_Assignment:_
Going down the data below, set down exactly the line with "(** ** A signal *)" and each line after it through the line with "(** [checkForSignal] on"; no other lines.

_Records to process:_
(** The callback of a pending timer of a running session, when the user has
    targets. *)
Lemma timerFires_run (handle : nat) (c : Closure) (session : Session)
      (userTargets : list Target) (w : World) :
  timers w !! handle = Some c →
  heap w !! c_session c = Some session →
  s_isRunning session = true →
  getActiveByUser (steps w) (c_userId c) = Ret userTargets →
  userTargets ≠ [] →
  Signal.timerFires handle w
  = (Ret tt,
     let w' := (Signal.scanTargets (c_userId c) (c_onSignal c) (c_onNoise c) userTargets
                                   (log (AGetActive (c_userId c)) w)).2 in
     log (AOnNoise (c_onNoise c) (NoiseRandom (generateNoise (steps w')))) w').
Proof.
  intros Ht Hh Hr Hg Hne. unfold Signal.timerFires. rewrite Ht.
  unfold Signal.intervalCallback. rewrite Hh, Hr. cbn [negb].
  rewrite run_tryCatch, run_bind. unfold call at 1. rewrite Hg. cbv beta iota.
  replace (length userTargets =? 0)%nat with false by (by destruct userTargets).
  rewrite run_bind.
  destruct (scanTargets_frame (c_userId c) (c_onSignal c) (c_onNoise c) userTargets
                              (log (AGetActive (c_userId c)) w)) as (n & l & ->).
  reflexivity.
Qed.


End Cycle.



(** ** A signal *)

Section SignalScenario.
Context `{Runtime} `{Env}.

Lemma scrape_frame (url : jsstring) (w : World) :
  ∃ n l, (Scraper.scrape url w).2 = advance n l w ∧ Forall Spec.isFetch l.
Proof.
  destruct (scrape_produces url w) as (a & n & l & -> & _ & Hl). eauto.
Qed.

(** [checkForSignal] on a page whose fingerprint is new and whose text
    contains one of the keywords. *)
Lemma checkForSignal_changed_match (url : jsstring) (keywords : list jsstring)
      (lastHash : option jsstring) (w w0 : World) (text fingerprint keyword : jsstring) :
  Scraper.scrape url w = (Ret (text, fingerprint), w0) →
  lastHash ≠ Some fingerprint →
  keyword ∈ keywords →
  includes (toLowerCase text) (toLowerCase keyword) = true →
  ∃ result,
    Scraper.checkForSignal url keywords lastHash w = (Ret result, w0)
    ∧ changed result = true ∧ hash result = fingerprint
    ∧ keyword ∈ matches result ∧ matches result ≠ [].
Proof.
  intros Hs Hlast Hk Hinc.
  set (found := List.filter (fun k => includes (toLowerCase text) (toLowerCase k)) keywords).
  assert (Hfound : keyword ∈ found).
  { apply list_elem_of_In, filter_In. split; [by apply list_elem_of_In|done]. }
  assert (Hne : found ≠ []) by (intros Heq; rewrite Heq in Hfound; by apply elem_of_nil in Hfound).
  exists (mkScanResult true found (Scraper.extractRelevantContent text found) fingerprint).
  split_and!; try done.
  unfold Scraper.checkForSignal. rewrite run_bind, Hs. cbv beta iota.
  rewrite bool_decide_eq_false_2 by done. cbn [negb]. fold found.
  by destruct found.
Qed.
(** * Mem0 MCP server: scope resolution, result normalisation, pagination

    A shallow embedding of [src/mem0_mcp_server/server.py].  Python values
    are an inductive type, dictionaries are association lists in insertion
    order (the order [dict.values()] and [json.dumps] observe), strings are
    the UTF-8 bytes of the Python [str], and the tools run in a small
    state-and-exception monad whose state records every call that reaches
    the memory backend. *)

From Stdlib Require Import List String Ascii ZArith Lia Bool.
From Stdlib Require Import SpecFloat DecimalString.
From Equations Require Import Equations.
Import ListNotations.
Local Open Scope string_scope.

(** ** Python values *)

Unset Elimination Schemes.
Inductive value : Type :=
| VNone
| VBool (b : bool)
| VInt (n : Z)
| VFloat (f : spec_float)
| VStr (s : string)
| VList (items : list value)
| VDict (entries : list (string * value)).
Set Elimination Schemes.

(** String-keyed dictionaries.  A Python [dict] holds each key once; the
    operations below keep that property and read the first entry of a key. *)
Definition dict (A : Type) : Type := list (string * A).

Fixpoint dict_lookup {A} (d : dict A) (k : string) : option A :=
  match d with
  | [] => None
  | (k', v) :: d' => if String.eqb k' k then Some v else dict_lookup d' k
  end.

(** [k in d] *)
Definition dict_has {A} (d : dict A) (k : string) : bool :=
  match dict_lookup d k with Some _ => true | None => false end.

(** [d.get(k)] *)
Definition dict_get (d : dict value) (k : string) : value :=
  match dict_lookup d k with Some v => v | None => VNone end.

(** [d.values()] *)
Definition dict_values {A} (d : dict A) : list A := map snd d.

Definition dict_keys {A} (d : dict A) : list string := map fst d.

(** [d[k] = v]: an existing key keeps its position, a new key goes last. *)
Fixpoint dict_set {A} (d : dict A) (k : string) (v : A) : dict A :=
  match d with
  | [] => [(k, v)]
  | (k', v') :: d' =>
      if String.eqb k' k then (k', v) :: d' else (k', v') :: dict_set d' k v
  end.

(** [d.pop(k, None)], the dictionary that remains. *)
Fixpoint dict_remove {A} (d : dict A) (k : string) : dict A :=
  match d with
  | [] => []
  | (k', v') :: d' =>
      if String.eqb k' k then dict_remove d' k else (k', v') :: dict_remove d' k
  end.

(** Truthiness, as [if x:] and [not x] test it. *)
Definition str_truthy (s : string) : bool :=
  match s with EmptyString => false | String _ _ => true end.

Definition truthy (v : value) : bool :=
  match v with
  | VNone => false
  | VBool b => b
  | VInt n => negb (Z.eqb n 0)
  | VFloat (S754_zero _) => false
  | VFloat _ => true
  | VStr s => str_truthy s
  | VList [] => false
  | VList (_ :: _) => true
  | VDict [] => false
  | VDict (_ :: _) => true
  end.

(** [str(n)] for an [int]. *)
Definition str_int (n : Z) : string := NilZero.string_of_int (Z.to_int n).

(** Number of constructors of a value; the measure of the traversal. *)
Fixpoint value_size (v : value) : nat :=
  match v with
  | VList items => S (list_sum (map value_size items))
  | VDict entries => S (list_sum (map (fun kv => value_size (snd kv)) entries))
  | _ => 1
  end.

Definition queue_size (queue : list value) : nat :=
  list_sum (map value_size queue).

(** The nodes a dequeued node puts at the back of the queue:
    [node.values()] for a dict, the elements for a list, nothing otherwise. *)
Definition node_children (node : value) : list value :=
  match node with
  | VDict entries => dict_values entries
  | VList items => items
  | _ => []
  end.

(** [results[start:stop]] on a list, with Python's treatment of negative
    and out-of-range bounds. *)
Definition slice_bound (len i : Z) : Z :=
  if Z.ltb i 0 then Z.max (i + len) 0 else Z.min i len.

Definition py_slice {A} (l : list A) (start stop : Z) : list A :=
  let len := Z.of_nat (List.length l) in
  let lo := slice_bound len start in
  let hi := slice_bound len stop in
  firstn (Z.to_nat (hi - lo)) (skipn (Z.to_nat lo) l).

(** ** Exceptions and the backend *)

Inductive exn : Type :=
| RuntimeError (msg : string)
| ValidationError (msg : string)
| MemoryError (message : string) (status payload : option value)
| OtherError (name : string).

(** The calls the server makes on the [Memory] client. *)
Inductive backend_call : Type :=
| client_add (conversation : value) (kwargs : dict value)
| client_search (kwargs : dict value)
| client_get_all (kwargs : dict value)
| client_delete_all (kwargs : dict value)
| client_get (memory_id : string)
| client_update (memory_id data : string)
| client_delete (memory_id : string).

(** What lies outside the server: the interpreter's [float.__repr__] and
    [json.loads] ([None] when it raises), the process environment, the
    construction of the client (building the configuration and
    [Memory.from_config]; [Some e] when it raises [e]) and the backend's
    answer to each call. *)
Record World : Type := {
  float_repr : spec_float -> string;
  json_loads : string -> option value;
  getenv : string -> option string;
  connect : option exn;
  backend : backend_call -> value + exn
}.

(** The module state: [_memory_client_instance] is set or not, and the
    calls made on the client so far, oldest first. *)
Record state : Type := {
  client_instance : bool;
  backend_calls : list backend_call
}.

Definition M (A : Type) : Type := state -> (A + exn) * state.

Definition ret {A} (a : A) : M A := fun st => (inl a, st).

Definition raise {A} (e : exn) : M A := fun st => (inr e, st).

Definition bind {A B} (c : M A) (k : A -> M B) : M B :=
  fun st =>
    match c st with
    | (inl a, st') => k a st'
    | (inr e, st') => (inr e, st')
    end.

Notation "x <- c ;; k" := (bind c (fun x => k))
  (at level 61, c at next level, right associativity).

(** ** JSON text, as [json.dumps(..., ensure_ascii=False)] writes it *)

Definition dquote : ascii := "034"%char.
Definition backslash : ascii := "092"%char.

Definition hex_digit (n : nat) : ascii :=
  nth n ["0"; "1"; "2"; "3"; "4"; "5"; "6"; "7"; "8"; "9";
         "a"; "b"; "c"; "d"; "e"; "f"]%char "0"%char.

_Result for this exercise:_
(** ** A signal *)

Section SignalScenario.
Context `{Runtime} `{Env}.

Lemma scrape_frame (url : jsstring) (w : World) :
  ∃ n l, (Scraper.scrape url w).2 = advance n l w ∧ Forall Spec.isFetch l.
Proof.
  destruct (scrape_produces url w) as (a & n & l & -> & _ & Hl). eauto.
Qed.

(** [checkForSignal] on a page whose fingerprint is new and whose text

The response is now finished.